En fin. Lo originario (lo más primitivo e imperfecto) es la mera VISIÓN (a esto corresponden las imágenes del fondo de la caverna en el mito platónico); el protohombre, el hombre-animal u hombre-niño, no distinguen entre su visión y el mundo (son para él lo mismo).

 Sobre la mera visión aparece algo menos originario (más avanzado y perfecto): la representación consciente, la imaginación, EL ARTE. El cavernícola se pone en acción, se levanta y objetiva pictóricamente su subjetividad visionaria en la pared de su cueva, duplica estéticamente el mundo (la pintura y lo pintado, lo objetivo y lo subjetivo, lo parecido y lo disímil, lo bello y lo feo…), y dónde hay dualidad la lógica aflora a la consciencia como duda, como resistencia a lo doble y contradictorio, y cómo búsqueda de identidad (¿qué mundo es el real, que representación es la verdadera, apropiada, bella?).

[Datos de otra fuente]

(* ===== verification/Exec.v ===== *)
(** * exec (kernel/exec.c, and sys_exec of kernel/sysfile.c)

    Replacing the memory of the running process by a program read from an
    inode.  Page tables are reached through [ExecVm], whose operations are
    those of Vm.v. *)

From S2P Require Import Prelude Spinlock Mem Riscv UserIO BufCache Log BlockStore Fs File Syscall Sysfile.
From S2P Require Proc.

(** The routines of vm.c that exec() calls on page tables in [U]. *)
Class ExecVm (U : Type) := {
  xv_proc_pagetable : M U Z;
  xv_freepagetable : Z -> Z -> M U unit;
  xv_uvmalloc : Z -> Z -> Z -> Z -> M U Z;
  xv_uvmclear : Z -> Z -> M U unit;
  xv_copyout : Z -> Z -> list Z -> M U Z;
  xv_walkaddr : Z -> Z -> M U Z;
  xv_vmprint : Z -> M U unit
}.

Definition ELF_MAGIC : Z := 0x464C457F.
Definition ELF_PROG_LOAD : Z := 1.
Definition get_u64 (d : list Z) (off : nat) : Z := le_val (take 8 (drop off d)).

(** struct elfhdr and struct proghdr: the fields exec() uses. *)
Record elfhdr := mkElf { e_magic : Z; e_entry : Z; e_phoff : Z; e_phnum : Z }.
Definition SIZEOF_ELF : Z := 64.
Definition get_elf (d : list Z) : elfhdr := mkElf (get_u32 d 0) (get_u64 d 24) (get_u64 d 32) (get_u16 d 56).
Record proghdr := mkPh { ph_type : Z; ph_flags : Z; ph_off : Z; ph_vaddr : Z; ph_filesz : Z; ph_memsz : Z }.
Definition SIZEOF_PH : Z := 56.
Definition get_ph (d : list Z) : proghdr :=
  mkPh (get_u32 d 0) (get_u32 d 4) (get_u64 d 8) (get_u64 d 16) (get_u64 d 32) (get_u64 d 40).

Definition flags2perm (flags : Z) : Z :=
  let perm := if negb (Z.land flags 1 =? 0) then PTE_X else 0 in
  if negb (Z.land flags 2 =? 0) then Z.lor perm PTE_W else perm.

(** The process exec() works on, around the state of a system call. *)
Record xproc (T U : Type) := mkX {
  x_sys : sys T U; x_pid : Z; x_name : list Z; x_pagetable : Z; x_epc : Z; x_sp : Z
}.
Arguments mkX {T U} _ _ _ _ _ _.
Arguments x_sys {T U} _.
Arguments x_pid {T U} _.
Arguments x_name {T U} _.
Arguments x_pagetable {T U} _.
Arguments x_epc {T U} _.
Arguments x_sp {T U} _.

(** The last element of a path: after its last slash. *)
Fixpoint path_last (s last : list Z) : list Z :=
  match s with
  | [] => last
  | c :: s => path_last s (if c =? SLASH then s else last)
  end.

Section Exec.
Context {T U : Type} `{LogOps T} `{TxOps T} `{UserIO U} `{UserPages U} `{ExecVm U}.
Variables (me pid de_addr : Z) (kload : Z -> nat -> U -> list Z).
Variables devread devwrite : Z -> option (Z -> Z -> M (below T U) Z).
(** Kernel addresses of the locals elf and ph. *)
Variables elf_addr ph_addr : Z.

Notation X := (xproc T U).
Notation env := (@below_env T U _ _ _ _ me pid devread devwrite).

Definition x_sys_lens : lens X (sys T U) :=
  Lens x_sys (fun y s => mkX y (x_pid s) (x_name s) (x_pagetable s) (x_epc s) (x_sp s)).
Definition sy {A} (m : M (sys T U) A) : M X A := zoom x_sys_lens m.
Definition xfs {A} (m : M (fstate T U) A) : M X A := sy (ifs m).
Definition usr {A} (m : M U A) : M X A := sy (ftb (fenv (zoom b_user_lens m))).
Definition kbytes (addr n : Z) : M X (list Z) := usr (gets (kload addr (Z.to_nat n))).
Definition x_begin_op : M X unit := sy (ftb (fenv (fe_begin_op (FileEnv := env)))).
Definition x_end_op : M X unit := sy (ftb (fenv (fe_end_op (FileEnv := env)))).

(** One iteration of loadseg(); [inr] with its result. *)
Definition loadseg_body (pagetable va ip offset sz i : Z) : M X (Z + Z) :=
  if i <? sz then
    let! pa := usr (xv_walkaddr pagetable (u64 (va + i))) in
    if pa =? 0 then panic "loadseg: address should exist"
    else
      let n := if sz - i <? PGSIZE then sz - i else PGSIZE in
      let! r := xfs (readi ip false pa (u32 (offset + i)) n) in
      if negb (u32 r =? n) then ret (inr (-1)) else ret (inl (u32 (i + PGSIZE)))
  else ret (inr 0).
Definition loadseg (pagetable va ip offset sz : Z) : M X Z :=
  loop (Z.to_nat (sz / PGSIZE) + 2) (loadseg_body pagetable va ip offset sz) 0.

(** One program header: the variables are i, off and sz; the loop is left
    with whether all went well, and sz. *)
Definition exec_load_body (pagetable ip phnum : Z) (v : Z * Z * Z) : M X (Z * Z * Z + bool * Z) :=
  let '(i, off, sz) := v in
  if i <? phnum then
    let next sz := ret (inl (i + 1, i32 (off + SIZEOF_PH), sz)) in
    let bad sz := ret (inr (false, sz)) in
    let! r := xfs (readi ip false ph_addr (u32 off) SIZEOF_PH) in
    if negb (r =? SIZEOF_PH) then bad sz
    else
      let! bs := kbytes ph_addr SIZEOF_PH in
      let ph := get_ph bs in
      if negb (ph_type ph =? ELF_PROG_LOAD) then next sz
      else if ph_memsz ph <? ph_filesz ph then bad sz
      else if u64 (ph_vaddr ph + ph_memsz ph) <? ph_vaddr ph then bad sz
      else if negb (ph_vaddr ph mod PGSIZE =? 0) then bad sz
      else
        let! sz1 := usr (xv_uvmalloc pagetable sz (u64 (ph_vaddr ph + ph_memsz ph)) (flags2perm (ph_flags ph))) in
        if sz1 =? 0 then bad sz
        else
          let! l := loadseg pagetable (ph_vaddr ph) ip (u32 (ph_off ph)) (u32 (ph_filesz ph)) in
          if l <? 0 then bad sz1 else next sz1
  else ret (inr (true, sz)).

(** Pushing the argument strings: argc, sp and ustack; None for [goto bad]. *)
Fixpoint exec_push (argv : list (list Z)) (pagetable stackbase argc sp : Z) (ustack : list Z)
  : M X (option (Z * Z * list Z)) :=
  match argv with
  | [] => ret (Some (argc, sp, ustack))
  | a :: argv =>
      if MAXARG <=? argc then ret None
      else
        let sp := u64 (sp - (Z.of_nat (length a) + 1)) in
        let sp := sp - sp mod 16 in
        if sp <? stackbase then ret None
        else
          let! c := usr (xv_copyout pagetable sp (a ++ [0])) in
          if c <? 0 then ret None
          else exec_push argv pagetable stackbase (argc + 1) sp (ustack ++ [sp])
  end.

(** From the stack pages to the commit; None for [goto bad], with the size
    the page table then has. *)
Definition exec_stack (path : list Z) (argv : list (list Z)) (pagetable sz entry : Z) : M X (Z + Z) :=
  let! oldsz := gets (fun s => y_sz (x_sys s)) in
  let sz := PGROUNDUP sz in
  let! sz1 := usr (xv_uvmalloc pagetable sz (u64 (sz + 2 * PGSIZE)) PTE_W) in
  if sz1 =? 0 then ret (inl sz)
  else
    let sz := sz1 in
    usr (xv_uvmclear pagetable (sz - 2 * PGSIZE)) ;;
    let stackbase := sz - PGSIZE in
    let! r := exec_push argv pagetable stackbase 0 sz [] in
    match r with
    | None => ret (inl sz)
    | Some (argc, sp, ustack) =>
        let sp := u64 (sp - (argc + 1) * 8) in
        let sp := sp - sp mod 16 in
        if sp <? stackbase then ret (inl sz)
        else
          let! c := usr (xv_copyout pagetable sp (concat (map (le_bytes 8) (ustack ++ [0])))) in
          if c <? 0 then ret (inl sz)
          else
            sy (modify (fun y => mkSys (y_ft y) (y_ofile y) (y_cwd y) (y_sz y) (<[1%nat := sp]> (y_args y)) (y_a7 y))) ;;
            modify (fun s => mkX (x_sys s) (x_pid s) (Proc.safestrcpy (x_name s) (path_last path path) 16) (x_pagetable s) (x_epc s) (x_sp s)) ;;
            let! oldpagetable := gets x_pagetable in
            modify (fun s => mkX (x_sys s) (x_pid s) (x_name s) pagetable (x_epc s) (x_sp s)) ;;
            sy (modify (fun y => mkSys (y_ft y) (y_ofile y) (y_cwd y) sz (y_args y) (y_a7 y))) ;;
            modify (fun s => mkX (x_sys s) (x_pid s) (x_name s) (x_pagetable s) entry sp) ;;
            usr (xv_freepagetable oldpagetable oldsz) ;;
            let! p := gets x_pid in
            when (p =? 1) (usr (xv_vmprint pagetable)) ;;
            ret (inr argc)
    end.

Definition exec (path : list Z) (argv : list (list Z)) : M X Z :=
  x_begin_op ;;
  let! r := sy (namei' me pid de_addr kload path) in
  match r with
  | None => x_end_op ;; ret (-1)
  | Some ip =>
      let put_ip := xfs (iunlockput me pid ip) ;; x_end_op in
      xfs (ilock me pid ip) ;;
      let! n := xfs (readi ip false elf_addr 0 SIZEOF_ELF) in
      if negb (n =? SIZEOF_ELF) then put_ip ;; ret (-1)
      else
        let! bs := kbytes elf_addr SIZEOF_ELF in
        let elf := get_elf bs in
        if negb (e_magic elf =? ELF_MAGIC) then put_ip ;; ret (-1)
        else
          let! pagetable := usr xv_proc_pagetable in
          if pagetable =? 0 then put_ip ;; ret (-1)
          else
            let! (ok, sz) := loop (Z.to_nat (e_phnum elf) + 1) (exec_load_body pagetable ip (e_phnum elf)) (0, i32 (e_phoff elf), 0) in
            if negb ok then
              usr (xv_freepagetable pagetable sz) ;; put_ip ;; ret (-1)
            else
              put_ip ;;
              let! r := exec_stack path argv pagetable sz (e_entry elf) in
              match r with
              | inl sz => usr (xv_freepagetable pagetable sz) ;; ret (-1)
              | inr argc => ret argc
              end
  end.

(** ** sys_exec *)

(** kfree() of the pages of argv[]. *)
Fixpoint free_pages (pages : list Z) : M X unit :=
  match pages with
  | [] => ret tt
  | p :: pages => usr (up_kfree p) ;; free_pages pages
  end.

(** The loop that copies argv: [args] are the pages and strings so far;
    [inr (inl pages)] for [goto bad]. *)
Definition sys_exec_body (uargv : Z) (args : list (Z * list Z))
  : M X (list (Z * list Z) + (list Z + list (Z * list Z))) :=
  let i := Z.of_nat (length args) in
  let bad pages := ret (inr (inl pages)) in
  if MAXARG <=? i then bad (map fst args)
  else
    let! r := sy (fetchaddr (u64 (uargv + 8 * i))) in
    match r with
    | None => bad (map fst args)
    | Some uarg =>
        if uarg =? 0 then ret (inr (inr args))
        else
          let! page := usr up_kalloc in
          if page =? 0 then bad (map fst args)
          else
            let! s := sy (fetchstr uarg PGSIZE) in
            match s with
            | None => bad (map fst args ++ [page])
            | Some s => ret (inl (args ++ [(page, s)]))
            end
    end.

Definition sys_exec : M X Z :=
  let! uargv := sy (argaddr 1) in
  let! path := sy (argstr 0 MAXPATH) in
  match path with
  | None => ret (-1)
  | Some path =>
      let! r := loop (Z.to_nat MAXARG + 1) (sys_exec_body uargv) [] in
      match r with
      | inl pages => free_pages pages ;; ret (-1)
      | inr args =>
          let! res := exec path (map snd args) in
          free_pages (map fst args) ;;
          ret res
      end
  end.

End Exec.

Tras esto, la espeolológica aventura humana se acelera. Sobre la representación y el símbolo aparece el PENSAMIENTO TEÓRICO Y ESPECULATIVO, la torsión o re-flexión del cavernícola pre-liberado por el arte y su mundo simbólico hacia el ámbito de las cosas mismas (los significados o ideas, diría Platón) y, tras él, hacia la razón última y fundante de tales cosas o ideas.

Ya decía Platón que el artista está alejado dos veces de la realidad (sus imágenes son una copia pobre de las cosas mismas –es decir: de sus ideas—, que a su vez no son sino una imagen o signo de lo que les presta realidad –la perfecta y pura Identidad—). Pero aún más alejada está la simple visión o percepción, la pura subjetividad inconsciente del animal.

¿SERÍA ASÍ EL ARTE EL ESLABÓN ENTRE NUESTRA INFANCIA ANIMAL Y NUESTRA HUMANA MADUREZ? ¿El paso –adolescente- que hay entre la simple inconsciencia de los inicios, y la reflexión y especulación racional posterior? ¿NO ES ESTO LO QUE PODRÍA DECIRNOS ESTA BELLA HIPÓTESIS ANTROPOLÓGICA?